Une collection de textes saisissants qui, au-delà du constat, tracent les lignes de force d’un monde en recomposition. Ce numéro n'éclaire pas seulement les bouleversements : il en fait sentir l’urgence, en donnant au lecteur les clés pour comprendre – préalables indispensables à toute réaction. Comme toujours sous la direction de Giuliano da Empoli, l’ouvrage conjugue clarté et intensité, offrant une lecture accessible et percutante, qui secoue et arme l’esprit. Essentiel, parce qu’il ne s’agit plus seulement de lire le présent, mais de se préparer à le transformer collectivement. Coup de coeur. (5/5)
Citations :
Réduit à l’essentiel, le projet politique techno-césariste peut être décomposé en deux phases. D’abord, la machine à chaos des réseaux sociaux et autres outils numériques sape de l’intérieur les fondements mêmes des démocraties libérales. Le débat public sort des espaces réglementés dans lesquels il se déroulait pour rejoindre une sorte de Somalie numérique où les seules règles sont celles imposées par les seigneurs de la guerre, les propriétaires des grandes plateformes, qui remplacent l’opinion publique par un assemblage de tribus ennemies et multiplient leur fortune au passage. Cette phase implique l’élimination des anciennes élites modérées, sociales-démocrates et libérales qui ont gouverné nos sociétés jusqu’à présent, et leur substitution par des leaders extrémistes qui amplifieraient encore plus la déconstruction des institutions démocratiques et de tout ce qui pourrait freiner l’accélération en cours. Passé cette première phase, la théorie du bonheur du techno-césarisme se révèle dans toute sa splendeur. Elle implique l’adhésion des masses à un nouveau Léviathan, la machine algorithmique gouvernée par l’intelligence artificielle qui résoudra tous les problèmes de l’humanité, laissant présager un avenir d’abondance illimitée. Si Hobbes concevait déjà son Léviathan non pas comme une créature abstraite mais comme un corps physique, un « homme artificiel » ou, mieux, un « Dieu mortel », les techno-césaristes vont plus loin, en imaginant un Léviathan dont la domination s’étendrait au-delà des frontières de la Terre, en colonisant l’univers, et au-delà des frontières de la vie humaine, en vainquant la mort. En attendant que cet avenir radieux se réalise, le projet prévoit que les masses se soumettent à un régime de contrôle absolu, qui surveille et oriente chacun de leurs mouvements, afin que le fonctionnement de la société dans son ensemble, et de chacun des individus qui la composent, se conforme de plus en plus à celui de la machine.

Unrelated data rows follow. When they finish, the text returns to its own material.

(** No thread has the identifier that marks a free lock. *)
Definition real_step (c c' : lcfg) : Prop :=
  exists t r, t <> DYNINST_INITIAL_LOCK_PID /\ lock_step c t r c'.

Definition owns (p : lpc) : bool :=
  match p with PSetTid | PHeld | PRecheck | PStuck | PUnlock => true | _ => false end.
Definition named (p : lpc) : bool := match p with PHeld | PRecheck => true | _ => false end.

Record lock_inv (c : lcfg) : Prop := {
  li_mutex : forall t, owns (pc_of c t) = true -> lk_mutex (c_lock c) <> 0;
  li_one : forall t u, owns (pc_of c t) = true -> owns (pc_of c u) = true -> t = u;
  li_tid : forall t, t <> DYNINST_INITIAL_LOCK_PID ->
    (lk_tid (c_lock c) = t <-> named (pc_of c t) = true);
  li_stuck : forall t, pc_of c t <> PStuck
}.

Lemma pc_of_goto_eq c t p l : pc_of (goto c t p l) t = p.
Proof. unfold pc_of, goto. simpl. by rewrite lookup_insert_eq. Qed.
Lemma pc_of_goto_ne c t p l u : u <> t -> pc_of (goto c t p l) u = pc_of c u.
Proof. intros H. unfold pc_of, goto. simpl. by rewrite lookup_insert_ne. Qed.

Ltac at_goto u t :=
  destruct (decide (u = t)) as [->|];
  [rewrite ?pc_of_goto_eq in *|repeat rewrite pc_of_goto_ne in * by done].

(** A step that leaves the owner and the two words consistent: [t] goes to [p]
    with the lock [l], the other threads stay. *)
Lemma lock_inv_goto c t p l :
  lock_inv c -> p <> PStuck -> t <> DYNINST_INITIAL_LOCK_PID ->
  (owns p = true -> lk_mutex l <> 0 /\ forall u, u <> t -> owns (pc_of c u) = false) ->
  (lk_mutex (c_lock c) <> 0 -> lk_mutex l <> 0 \/ owns (pc_of c t) = true) ->
  (lk_tid l = t <-> named p = true) ->
  (forall u, u <> t -> u <> DYNINST_INITIAL_LOCK_PID -> lk_tid l = u <-> named (pc_of c u) = true) ->
  lock_inv (goto c t p l).
Proof.
  intros [Hm H1 Ht Hs] Hp Hne Hown Hmut Htid Hoth. split.
  - intros u Hu. at_goto u t; [by apply Hown|]. simpl.
    destruct (Hmut (Hm u Hu)) as [?|Hx]; [done|]. by destruct (H1 u t Hu Hx).
  - intros u v Hu Hv. at_goto u t; at_goto v t; [done| | |by apply H1].
    + destruct (Hown Hu) as [_ Ho]. by rewrite Ho in Hv.
    + destruct (Hown Hv) as [_ Ho]. by rewrite Ho in Hu.
  - intros u Hu. at_goto u t; [done|]. by apply Hoth.
  - intros u. at_goto u t; done.
Qed.

(** The other threads own nothing when [t] does. *)
Lemma lock_inv_alone c t u : lock_inv c -> owns (pc_of c t) = true -> u <> t -> owns (pc_of c u) = false.
Proof. intros HI Ht Hu. destruct (owns (pc_of c u)) eqn:E; [|done]. by destruct Hu; eapply li_one. Qed.

Lemma lock_step_inv c t r c' : t <> DYNINST_INITIAL_LOCK_PID -> lock_step c t r c' -> lock_inv c -> lock_inv c'.
Proof.
  intros Hne Hstep HI. pose proof HI as [Hm H1 Ht Hs].
  assert (forall p, owns p = owns (pc_of c t) -> named p = named (pc_of c t) -> p <> PStuck ->
    lock_inv (goto c t p (c_lock c))) as Hmove.
  { intros p Ho Hn Hp. apply lock_inv_goto; auto.
    - rewrite Ho. intros Hx. split; [by eapply Hm|]. intros u Hu. by eapply lock_inv_alone.
    - rewrite Hn. by apply Ht. }
  destruct Hstep as [c t Hp|c t Hp Hd|c t Hp Hd|c t m ok Hp Hx|c t Hp|c t Hp|c t Hp Hd|c t Hp Hd|c t Hp|c t Hp].
  - by apply Hmove; rewrite ?Hp.
  - by apply Hmove; rewrite ?Hp.
  - by apply Hmove; rewrite ?Hp.
  - injection Hx as <- <-. apply lock_inv_goto; try done; simpl.
    + by destruct (_ =? 0).
    + intros Hown. split; [done|]. intros u Hu. destruct (owns (pc_of c u)) eqn:Eu; [|done].
      apply Hm in Eu. destruct (lk_mutex (c_lock c) =? 0) eqn:E; [by zbool|done].
    + by left.
    + rewrite Ht, Hp by done. by destruct (_ =? 0).
    + intros u Hu Hu'. by apply Ht.
  - apply lock_inv_goto; try done; simpl.
    + intros _. split; [apply (Hm t); by rewrite Hp|]. intros u Hu. eapply lock_inv_alone; [done|by rewrite Hp|done].
    + intros. by left.
    + intros u Hu Hu'. pose proof (lock_inv_alone c t u HI ltac:(by rewrite Hp) Hu) as Ho.
      split; [congruence|]. by destruct (pc_of c u).
  - by apply Hmove; rewrite ?Hp.
  - by apply Hmove; rewrite ?Hp.
  - destruct Hd. apply Ht; [done|]. by rewrite Hp.
  - apply lock_inv_goto; try done; simpl.
    + intros _. split; [apply (Hm t); by rewrite Hp|]. intros u Hu. eapply lock_inv_alone; [done|by rewrite Hp|done].
    + intros. by left.
    + intros u Hu Hu'. split; [congruence|]. intros Hn. apply Ht in Hn; [|done].
      assert (lk_tid (c_lock c) = t) by (apply Ht; [done|by rewrite Hp]). congruence.
  - apply lock_inv_goto; try done; simpl.
    + intros _. right. by rewrite Hp.
    + rewrite Ht, Hp by done. done.
    + intros u Hu Hu'. by apply Ht.
Qed.

Definition lock_start : lcfg := mk_lcfg DECLARE_DYNINST_LOCK ∅.

Lemma lock_start_inv : lock_inv lock_start.
Proof.
  split; unfold pc_of; simpl; done.
Qed.

Lemma lock_reachable_inv c : rtc real_step lock_start c -> lock_inv c.
Proof.
  intros H. remember lock_start as c0 eqn:E0. assert (lock_inv c0) as H0 by (subst; apply lock_start_inv).
  clear E0. induction H as [|c1 c2 c3 (t & r & Hne & Hs) _ IH]; [done|]. apply IH. by eapply lock_step_inv.
Qed.

(** C29: the runtime's lock under any interleaving of any number of threads:
    at most one thread is between the acquisition and the release; DEAD_LOCK is
    returned exactly to a thread that already holds the lock, so a thread never
    spins on its own lock, and a first acquisition is never refused. *)
Theorem lock_mutual_exclusion c :
  rtc real_step lock_start c ->
  (forall t u, owns (pc_of c t) = true -> owns (pc_of c u) = true -> t = u) /\
  (forall t r c', t <> DYNINST_INITIAL_LOCK_PID -> lock_step c t r c' ->
    (r = Some DYNINST_DEAD_LOCK <-> pc_of c t = PRecheck) /\ pc_of c' t <> PStuck).
Proof.
  intros H. apply lock_reachable_inv in H as HI. split; [apply HI|]. intros t r c' Hne Hs.
  split; [|by apply (li_stuck _ (lock_step_inv _ _ _ _ Hne Hs HI))].
  pose proof (li_tid _ HI t Hne) as Ht.
  destruct Hs as [c t Hp|c t Hp Hd|c t Hp Hd|c t m ok Hp Hx|c t Hp|c t Hp|c t Hp Hd|c t Hp Hd|c t Hp|c t Hp];
    rewrite Hp in *; (split; [|try done]); try done.
  - apply Ht in Hd. done.
  - destruct Hd. by apply Ht.
Qed.

(** ** Progress *)
Definition has_owner (c : lcfg) : Prop := exists u, u <> DYNINST_INITIAL_LOCK_PID /\ owns (pc_of c u) = true.

Lemma has_owner_goto c t p l : (owns (pc_of c t) = true -> owns p = true) -> has_owner c -> has_owner (goto c t p l).
Proof. intros Ht (u & Hu & Ho). exists u. split; [done|]. at_goto u t; auto. Qed.

(** A taken lock has an owner. *)
Lemma lock_step_owner c t r c' :
  t <> DYNINST_INITIAL_LOCK_PID -> lock_step c t r c' ->
  (lk_mutex (c_lock c) <> 0 -> has_owner c) -> lk_mutex (c_lock c') <> 0 -> has_owner c'.
Proof.
  intros Hne Hs HO Hm.
  destruct Hs as [c t Hp|c t Hp Hd|c t Hp Hd|c t m ok Hp Hx|c t Hp|c t Hp|c t Hp Hd|c t Hp Hd|c t Hp|c t Hp];
    simpl in Hm; try (apply has_owner_goto; [by rewrite Hp|auto]; fail).
  - injection Hx as <- <-. destruct (lk_mutex (c_lock c) =? 0) eqn:E; zbool.
    + exists t. split; [done|]. by rewrite pc_of_goto_eq.
    + apply has_owner_goto; [by rewrite Hp|auto].
Qed.

Lemma lock_reachable_owner c : rtc real_step lock_start c -> lk_mutex (c_lock c) <> 0 -> has_owner c.
Proof.
  intros H. remember lock_start as c0 eqn:E0.
  assert (lk_mutex (c_lock c0) <> 0 -> has_owner c0) as H0 by (by subst). clear E0.
  induction H as [|c1 c2 c3 (t & r & Hne & Hs) _ IH]; [done|]. apply IH. by eapply lock_step_owner.
Qed.

(** Within [n] steps of [t] alone, the lock becomes as [P] says. *)
Definition reaches (n : nat) (c : lcfg) (t : Z) (P : lcfg -> Prop) : Prop :=
  exists c', bsteps real_step n c c' /\ lock_inv c' /\ P c' /\ forall u, u <> t -> pc_of c' u = pc_of c u.

Lemma reaches_step n c t r p l P :
  lock_inv c -> t <> DYNINST_INITIAL_LOCK_PID -> lock_step c t r (goto c t p l) ->
  (lock_inv (goto c t p l) -> pc_of (goto c t p l) t = p -> reaches n (goto c t p l) t P) -> reaches (S n) c t P.
Proof.
  intros HI Hne Hs Hr. destruct Hr as (c' & Hb & HI' & HP & Ho); [by eapply lock_step_inv|apply pc_of_goto_eq|].
  exists c'. split; [eapply bsteps_l; [by exists t, r|done]|]. split_and!; try done.
  intros u Hu. rewrite Ho by done. by apply pc_of_goto_ne.
Qed.

Lemma reaches_weaken n m c t P : (n <= m)%nat -> reaches n c t P -> reaches m c t P.
Proof. intros Hnm (c' & Hb & H). exists c'. split; [by eapply bsteps_weaken|done]. Qed.

Definition lock_free (c : lcfg) : Prop :=
  lk_mutex (c_lock c) = 0 /\ lk_tid (c_lock c) = DYNINST_INITIAL_LOCK_PID.

(** Nobody is named while the lock is between its two stores of the release. *)
Lemma unlocking_unnamed c t :
  lock_inv c -> pc_of c t = PUnlock -> lk_tid (c_lock c) = DYNINST_INITIAL_LOCK_PID.
Proof.
  intros HI Hp. destruct (decide (lk_tid (c_lock c) = DYNINST_INITIAL_LOCK_PID)) as [|Hne]; [done|]. exfalso.
  assert (named (pc_of c (lk_tid (c_lock c))) = true) as Hn by (by apply (li_tid _ HI)).
  assert (owns (pc_of c (lk_tid (c_lock c))) = true) as Ho by (by destruct (pc_of c (lk_tid (c_lock c)))).
  pose proof (li_one _ HI _ t Ho ltac:(by rewrite Hp)) as Et. rewrite Et, Hp in Hn. done.
Qed.

Lemma unlocked_free c : lock_inv c -> lk_mutex (c_lock c) = 0 -> lock_free c.
Proof.
  intros HI H0. split; [done|]. destruct (decide (lk_tid (c_lock c) = DYNINST_INITIAL_LOCK_PID)) as [|Hne]; [done|].
  assert (named (pc_of c (lk_tid (c_lock c))) = true) as Hn by (by apply (li_tid _ HI)).
  destruct (li_mutex _ HI (lk_tid (c_lock c))); [by destruct (pc_of c (lk_tid (c_lock c)))|done].
Qed.

(** The owner can always release the lock, in at most three steps of its own. *)
Lemma owner_releases c o :
  lock_inv c -> o <> DYNINST_INITIAL_LOCK_PID -> owns (pc_of c o) = true -> reaches 3 c o lock_free.
Proof.
  intros HI Ho Hown.
  assert (forall c, lock_inv c -> pc_of c o = PUnlock -> reaches 1 c o lock_free) as Hun.
  { intros c1 HI1 Hp1. eapply reaches_step; [done|done|by apply ls_unlock_mutex|]. intros HI2 _.
    eexists. split; [apply bsteps_refl|]. split_and!; try done. split; [done|]. by apply (unlocking_unnamed c1 o). }
  assert (forall c, lock_inv c -> pc_of c o = PHeld -> reaches 2 c o lock_free) as Hheld.
  { intros c1 HI1 Hp1. eapply reaches_step; [done|done|by apply ls_unlock_tid|auto]. }
  destruct (pc_of c o) eqn:Hp; try done.
  - eapply reaches_step; [done|done|by apply ls_settid|auto].
  - eapply reaches_weaken; [|by apply Hheld]. lia.
  - eapply reaches_step; [done|done|apply ls_recheck_dead; [done|]|auto]. apply (li_tid _ HI); [done|by rewrite Hp].
  - by destruct (li_stuck _ HI o).
  - eapply reaches_weaken; [|by apply Hun]. lia.
Qed.

(** A waiting thread takes a free lock, in at most three steps of its own. *)
Lemma waiter_acquires c t :
  lock_inv c -> t <> DYNINST_INITIAL_LOCK_PID -> pc_of c t = PCheck \/ pc_of c t = PSpin -> lock_free c ->
  reaches 3 c t (fun c' => pc_of c' t = PHeld).
Proof.
  intros HI Hne Hp [Hm Ht].
  assert (forall c, lock_inv c -> pc_of c t = PSpin -> lk_mutex (c_lock c) = 0 -> reaches 2 c t (fun c' => pc_of c' t = PHeld)) as Hspin.
  { intros c1 HI1 Hp1 Hm1. eapply reaches_step; [done|done|by apply (ls_spin c1 t 1 true); [|unfold atomic_set; rewrite Hm1]|].
    intros HI2 Hp2. eapply reaches_step; [done|done|by apply ls_settid|]. intros HI3 Hp3.
    eexists. by split; [apply bsteps_refl|]. }
  destruct Hp as [Hp|Hp]; [|eapply reaches_weaken; [|by apply Hspin]; lia].
  eapply reaches_step; [done|done|apply ls_check; [done|congruence]|auto].
Qed.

Avant même qu’il ne mette les pieds à la Maison-Blanche, J. D. Vance avait formulé les termes du marché de manière explicite : « Ne pensez pas que l’OTAN vous protégera si vous imposez des limites à nos plateformes numériques », avait-il dit. Et depuis, cette menace a été réitérée, sous différentes formes, par tous les hiérarques du nouvel empire. Accepter cet échange reviendrait à renoncer à une dimension de la souveraineté dont l’importance est désormais comparable à celle de la souveraineté territoriale. S’il n’exclut pas un volet territorial (le Groenland, le Canada, le Panama…), le projet techno-césariste se déploie en effet principalement dans la dimension numérique. Accepter l’échange de Vance, c’est donc se résigner à la dislocation de nos démocraties, à l’image de ce qui se passe aux États-Unis, et ouvrir tout grand la porte à l’autoritarisme numérique dont rêvent les oligarques de la Silicon Valley.
Il ne s’agit pas que de nouvelles règles. Comme le dit très bien Andre Wilkens, pendant trop longtemps, l’Europe s’est appuyée sur la croyance que l’utilisation abusive des plateformes numériques pouvait être traitée principalement par la réglementation, mais bien que des normes solides soient indispensables, « on ne gagne pas une guerre à coups de réglementations ».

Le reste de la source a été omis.